Researchers hypothesized that nintedanib and sildenafil may be effective in improving symptoms of patients with severe IPF when administered together. INSTAGE saw two groups of participants split evenly – the first group received nintedanib and sildenafil, while the second received nintedanib and a placebo.

Though the primary conclusion of the study may not have proven what researchers hypothesized, INSTAGE still provided new and very valuable clinical insights. Indeed, secondary results of the study demonstrated the safety of nintedanib when used as treatment for advanced stage IPF and suggested equal efficacy as in milder disease. Previous studies that tested the safety of nintedanib, such as INPULSIS, did so only with patients whose IPF was in a less advanced stage.

In the advanced stage IPF patient population, noted Dr. Kolb, “nintedanib may have the same effect on reducing lung function decline…as that in patients with less advanced disease.” He added, “It was reassuring to note that the adverse events in these more severe patients were not different from the patients with milder disease.” Kolb further remarked that the trial “provided important clues that support targeting the abnormal blood vessels in the stiffened lungs of IPF patients with drugs like sildenafil in order to stop progression of this disease.”

The results were published in the New England Journal of Medicine, in time for the European Respiratory Society’s International Congress 2018 in Paris this week. This annual conference brings together clinicians and scientists from around the world to share the latest innovations in the treatment of complex airway diseases. Dr. Kolb presented the INSTAGE findings at the ERS Congress on September 16, 2018.

This is the fifth study from the Firestone Institute for Respiratory Health to be published in the New England Journal of Medicine this year. In June, St. Joseph’s Healthcare Hamilton recognized the publication of four recent papers in the prestigious journal that focused on mild and severe asthma.

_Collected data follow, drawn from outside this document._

Lemma clone_fields_ok (h0 : heap) (fields : list (string * val)) :
  Forall (fun kx => Port.clone_ok h0 (snd kx)) fields ->
  forall m h, Port.live h0 (VObject fields) -> h0 `prefix_of` h -> Port.memory_ok h0 m h ->
  exists fields' m' h',
    Port.clone_fields Port.clone fields m h = Ret (fields', m', h') /\
    h `prefix_of` h' /\ Port.memory_ok h0 m' h' /\
    Port.copied h0 h' (VObject fields) (VObject fields').
Proof.
  induction 1 as [|[k x] rest Hx Hrest IH]; intros m h Hlive Hp Hm.
  - exists [], m, h. split; [reflexivity|]. split; [reflexivity|]. split; [exact Hm|].
    split; [reflexivity|exact I].
  - unfold Port.live in Hlive. rewrite each_address_object in Hlive.
    inversion Hlive as [|? ? Hlx Hlrest]; subst. cbn [snd] in Hlx, Hx.
    destruct (Hx m h Hlx Hp Hm) as (x' & m1 & h1 & Hcx & Hp1 & Hm1 & Hox & Hbx).
    assert (Hp01 : h0 `prefix_of` h1) by (etransitivity; eauto).
    assert (Hlr : Port.live h0 (VObject rest))
      by (unfold Port.live; rewrite each_address_object; exact Hlrest).
    destruct (IH m1 h1 Hlr Hp01 Hm1) as (rest' & m2 & h2 & Hcr & Hp2 & Hm2 & Hor & Hbr).
    exists ((k, x') :: rest'), m2, h2.
    cbn [Port.clone_fields]. rewrite Hcx.
    change (Port.clone_fields Port.clone rest m1 h1 = Ret (rest', m2, h2)) in Hcr.
    rewrite Hcr.
    split; [reflexivity|]. split; [etransitivity; eauto|]. split; [exact Hm2|].
    split.
    + assert (Hx2 : Port.observe h2 x' = Port.observe h0 x).
      { rewrite <- Hox. apply observe_prefix; [exact Hp2|].
        eapply each_address_impl; [|exact Hbx]. cbn. intros; lia. }
      cbn [Port.observe map fst snd]. cbn [Port.observe] in Hor.
      injection Hor as Hor. rewrite Hor, Hx2. reflexivity.
    + rewrite each_address_object. constructor.
      * cbn [snd]. eapply each_address_impl; [|exact Hbx]. cbn.
        intros a Ha. pose proof (prefix_length _ _ Hp2). lia.
      * rewrite <- each_address_object. exact Hbr.
Qed.

Lemma clone_spec (h0 : heap) (v : val) : Port.clone_ok h0 v.
Proof.
  induction v as [| | b | x | s | a | a | fields IH] using val_induction;
    intros m h Hlive Hp Hm.
  1-5: eexists _, m, h; (split; [reflexivity|]); (split; [reflexivity|]);
    (split; [exact Hm|]); (split; [reflexivity|exact I]).
  - destruct (clone_buffer_ok h0 a m h Hlive Hp Hm) as (a' & m' & h' & Hc & Hp' & Hm' & Hl & Hb).
    exists (VArrayBuffer a'), m', h'. cbn [Port.clone]. rewrite Hc.
    split; [reflexivity|]. split; [exact Hp'|]. split; [exact Hm'|].
    split; [cbn; congruence|cbn; lia].
  - destruct (clone_buffer_ok h0 a m h Hlive Hp Hm) as (a' & m' & h' & Hc & Hp' & Hm' & Hl & Hb).
    exists (VFloat32Array a'), m', h'. cbn [Port.clone]. rewrite Hc.
    split; [reflexivity|]. split; [exact Hp'|]. split; [exact Hm'|].
    split; [cbn; congruence|cbn; lia].
  - destruct (clone_fields_ok h0 fields IH m h Hlive Hp Hm)
      as (fields' & m' & h' & Hc & Hp' & Hm' & Hcopied).
    exists (VObject fields'), m', h'. cbn [Port.clone]. rewrite Hc.
    split; [reflexivity|]. split; [exact Hp'|]. split; [exact Hm'|]. exact Hcopied.
Qed.

Lemma memory_ok_nil (h : heap) : Port.memory_ok h [] h.
Proof. intros a a' Hr. discriminate. Qed.

(** Posting without a transfer list copies: the heap only grows, and the
    message that arrives refers to new buffers holding what the old ones
    held. *)
Lemma postMessage_copies (h : heap) (v : val) :
  Port.live h v ->
  exists v' h',
    Port.postMessage v [] h = Ret (h', v') /\ h `prefix_of` h' /\ Port.copied h h' v v'.
Proof.
  intros Hlive.
  destruct (clone_spec h v [] h Hlive) as (v' & m' & h' & Hc & Hp & _ & Hcopied);
    [reflexivity|apply memory_ok_nil|].
  exists v', h'. unfold Port.postMessage, Port.transferables.
  cbn [forallb Port.transferable_buffers]. rewrite Hc.
  split; [reflexivity|]. split; assumption.
Qed.

Lemma detach_lookup_old (ids : list nat) (h : heap) (a : nat) :
  ~ In a ids -> Port.detach ids h !! a = h !! a.
Proof.
  unfold Port.detach. revert h. induction ids as [|i ids IH]; intros h Hn; [reflexivity|].
  cbn [fold_left]. rewrite IH by (intros Hin; apply Hn; right; exact Hin).
  apply list_lookup_insert_ne. intros ->. apply Hn. left. reflexivity.
Qed.

Lemma detach_length (ids : list nat) (h : heap) : length (Port.detach ids h) = length h.
Proof.
  unfold Port.detach. revert h. induction ids as [|i ids IH]; intros h; [reflexivity|].
  cbn [fold_left]. rewrite IH. apply length_insert.
Qed.

Lemma detach_lookup_detached (ids : list nat) (h : heap) (a : nat) :
  In a ids -> a < length h -> Port.detach ids h !! a = Some Detached.
Proof.
  unfold Port.detach. revert h. induction ids as [|i ids IH]; intros h Hin Ha; [destruct Hin|].
  cbn [fold_left]. destruct (in_dec Nat.eq_dec a ids) as [Hin'|Hnot].
  - apply IH; [exact Hin'|]. rewrite length_insert. exact Ha.
  - destruct Hin as [->|Hin]; [|contradiction].
    fold (Port.detach ids (<[a := Detached]> h)). rewrite detach_lookup_old by exact Hnot.
    apply list_lookup_insert_eq. exact Ha.
Qed.

Lemma attached_lt (h : heap) (a : nat) : Port.attached h a -> a < length h.
Proof. intros (c & Hc & _). apply lookup_lt_is_Some. eauto. Qed.

(** Posting with two distinct attached buffers in the transfer list moves
    them: the message arrives in new buffers holding what the old ones held,
    and the two old buffers are detached where they were. *)
Lemma postMessage_transfers (h : heap) (v : val) (la ra : nat) :
  Port.live h v -> Port.attached h la -> Port.attached h ra -> la <> ra ->
  exists v' h',
    Port.postMessage v [VArrayBuffer la; VArrayBuffer ra] h = Ret (h', v') /\
    length h <= length h' /\
    h' !! la = Some Detached /\ h' !! ra = Some Detached /\
    (forall a, a < length h -> a <> la -> a <> ra -> h' !! a = h !! a) /\
    Port.observe h' v' = Port.observe h v /\
    Port.each_address (fun a => length h <= a < length h') v'.
Proof.
  intros Hlive Hla Hra Hne.
  destruct (clone_spec h v [] h Hlive) as (v' & m' & h1 & Hc & Hp & _ & Hobs & Hnew);
    [reflexivity|apply memory_ok_nil|].
  pose proof (attached_lt _ _ Hla) as Hla_lt. pose proof (attached_lt _ _ Hra) as Hra_lt.
  pose proof (prefix_length _ _ Hp) as Hlen.
  exists v', (Port.detach [la; ra] h1). unfold Port.postMessage.
  assert (Ht : Port.transferables [VArrayBuffer la; VArrayBuffer ra] h = Ret [la; ra]).
  { unfold Port.transferables. cbn [forallb Port.is_object andb Port.transferable_buffers].
    destruct Hla as (cl & -> & Hcl). destruct Hra as (cr & -> & Hcr).
    apply Nat.eqb_neq in Hne.
    destruct cl; destruct cr; try contradiction; cbn [existsb]; rewrite Hne; reflexivity. }
  rewrite Ht, Hc.
  assert (Hold : forall a, length h <= a -> ~ In a [la; ra]).
  { intros a Ha [<-|[<-|[]]]; lia. }
  split; [reflexivity|]. split; [rewrite detach_length; exact Hlen|].
  split; [apply detach_lookup_detached; [left; reflexivity|lia]|].
  split; [apply detach_lookup_detached; [right; left; reflexivity|lia]|].
  split.
  { intros a Ha Hal Har. rewrite detach_lookup_old.
    - apply prefix_lookup_lt; assumption.
    - intros [<-|[<-|[]]]; congruence. }
  split.
  - rewrite <- Hobs. apply observe_ext. eapply each_address_impl; [|exact Hnew].
    intros a Ha. cbn beta in Ha |- *. apply detach_lookup_old, Hold. lia.
  - rewrite detach_length. exact Hnew.
Qed.

Lemma each_address_get (P : nat -> Prop) (v x : val) (k : string) :
  Port.each_address P v -> get v k = Ret x -> Port.each_address P x.
Proof.
  destruct v as [| | b | y | s | a | a | fields]; cbn [get]; intros Hv Hg;
    try discriminate; try (injection Hg as <-; exact I).
  - injection Hg as <-. destruct (String.eqb k "buffer"); [exact Hv|exact I].
  - injection Hg as <-. rewrite each_address_object in Hv.
    induction Hv as [|[k' y] rest Hy Hrest IH]; [exact I|].
    cbn [lookup_field]. destruct (String.eqb k k'); [exact Hy|exact IH].
Qed.

(** Reading a property commutes with observation: two messages that look
    the same have fields that look the same. *)
Lemma observe_get (h h' : heap) (v v' x : val) (k : string) :
  Port.observe h' v' = Port.observe h v -> get v k = Ret x ->
  exists x', get v' k = Ret x' /\ Port.observe h' x' = Port.observe h x.
Proof.
  intros Hobs Hg.
  destruct v as [| | b | y | s | a | a | fields];
    destruct v' as [| | b' | y' | s' | a' | a' | fields'];
    try discriminate; cbn [get] in *; try discriminate;
    try (injection Hg as <-; eexists; split; reflexivity).
  - injection Hg as <-. eexists. split; [reflexivity|].
    cbn [Port.observe] in Hobs. injection Hobs as Hobs.
    destruct (String.eqb k "buffer"); [cbn [Port.observe]; congruence|reflexivity].
  - injection Hg as <-. eexists. split; [reflexivity|].
    cbn [Port.observe] in Hobs. injection Hobs as Hobs.
    revert fields' Hobs. induction fields as [|[k0 y] rest IH]; intros [|[k0' y'] rest'] Hobs;
      try discriminate; [reflexivity|].
    cbn [map fst snd] in Hobs. injection Hobs as -> Hy Hrest.
    cbn [lookup_field]. destruct (String.eqb k k0); [exact Hy|apply IH; exact Hrest].
Qed.

Lemma fills_observe (targets : list val) (h h' : heap) (x : val) :
  fills targets h h' ->
  Port.each_address (fun a => ~ In (VFloat32Array a) targets) x ->
  Port.observe h' x = Port.observe h x.
Proof.
  intros [_ Hcells] Hx. apply observe_ext. eapply each_address_impl; [|exact Hx].
  intros a Ha. cbn beta in Ha |- *. destruct (Hcells a) as [Hsame|[Hin _]]; [exact Hsame|].
  contradiction.
Qed.

Lemma targeted_in (targets : list val) (a : nat) :
  In (VFloat32Array a) targets -> Port.targeted targets a = true.
Proof.
  intros Hin. unfold Port.targeted. apply existsb_exists.
  exists (VFloat32Array a). split; [exact Hin|]. apply Nat.eqb_refl.
Qed.

(** Filling changes nothing but the sample contents of its targets. *)
Lemma fills_erase (targets : list val) (h h' : heap) :
  fills targets h h' -> Port.erase targets h' = Port.erase targets h.
Proof.
  intros [Hlen Hcells]. apply list_eq. intros a. unfold Port.erase.
  rewrite !list_lookup_imap.
  destruct (Hcells a) as [->|(Hin & l & l' & -> & -> & Hll)]; [reflexivity|].
  cbn. rewrite (targeted_in _ _ Hin). cbn. rewrite Hll. reflexivity.
Qed.

Lemma fills_attached (targets : list val) (h h' : heap) (a : nat) :
  fills targets h h' -> Port.attached h a -> Port.attached h' a.
Proof.
  intros [_ Hcells] (c & Hc & Hatt).
  destruct (Hcells a) as [Hsame|(_ & l & l' & _ & Hl' & _)].
  - exists c. split; [congruence|exact Hatt].
  - exists (Samples l'). split; [exact Hl'|discriminate].
Qed.

Lemma fills_live (targets : list val) (h h' : heap) (v : val) :
  fills targets h h' -> Port.live h v -> Port.live h' v.
Proof.
  intros Hf. apply each_address_impl. intros a. apply (fills_attached targets). exact Hf.
Qed.

(** ** The stand-in package meets the contract *)

Lemma fills_refl (targets : list val) (h : heap) : fills targets h h.
Proof. split; [reflexivity|]. intros a; left; reflexivity. Qed.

“St. Joe’s researchers have been leading international efforts in understanding chronic lung diseases for 40 years, and these remarkable publications are evidence of the ongoing advancements happening right here in our community,” said Dr. Gail Martin, Executive Director of the Research Institute of St. Joe’s Hamilton.

The INSTAGE study was sponsored by Boehringer Ingelheim, a global pharmaceutical company that produces nintedanib. Nintedanib is an antifibrotic drug shown to slow the progression of IPF. Research is also being conducted at St. Joseph’s Healthcare Hamilton for nintedanib’s efficacy in patients with other interstitial lung diseases.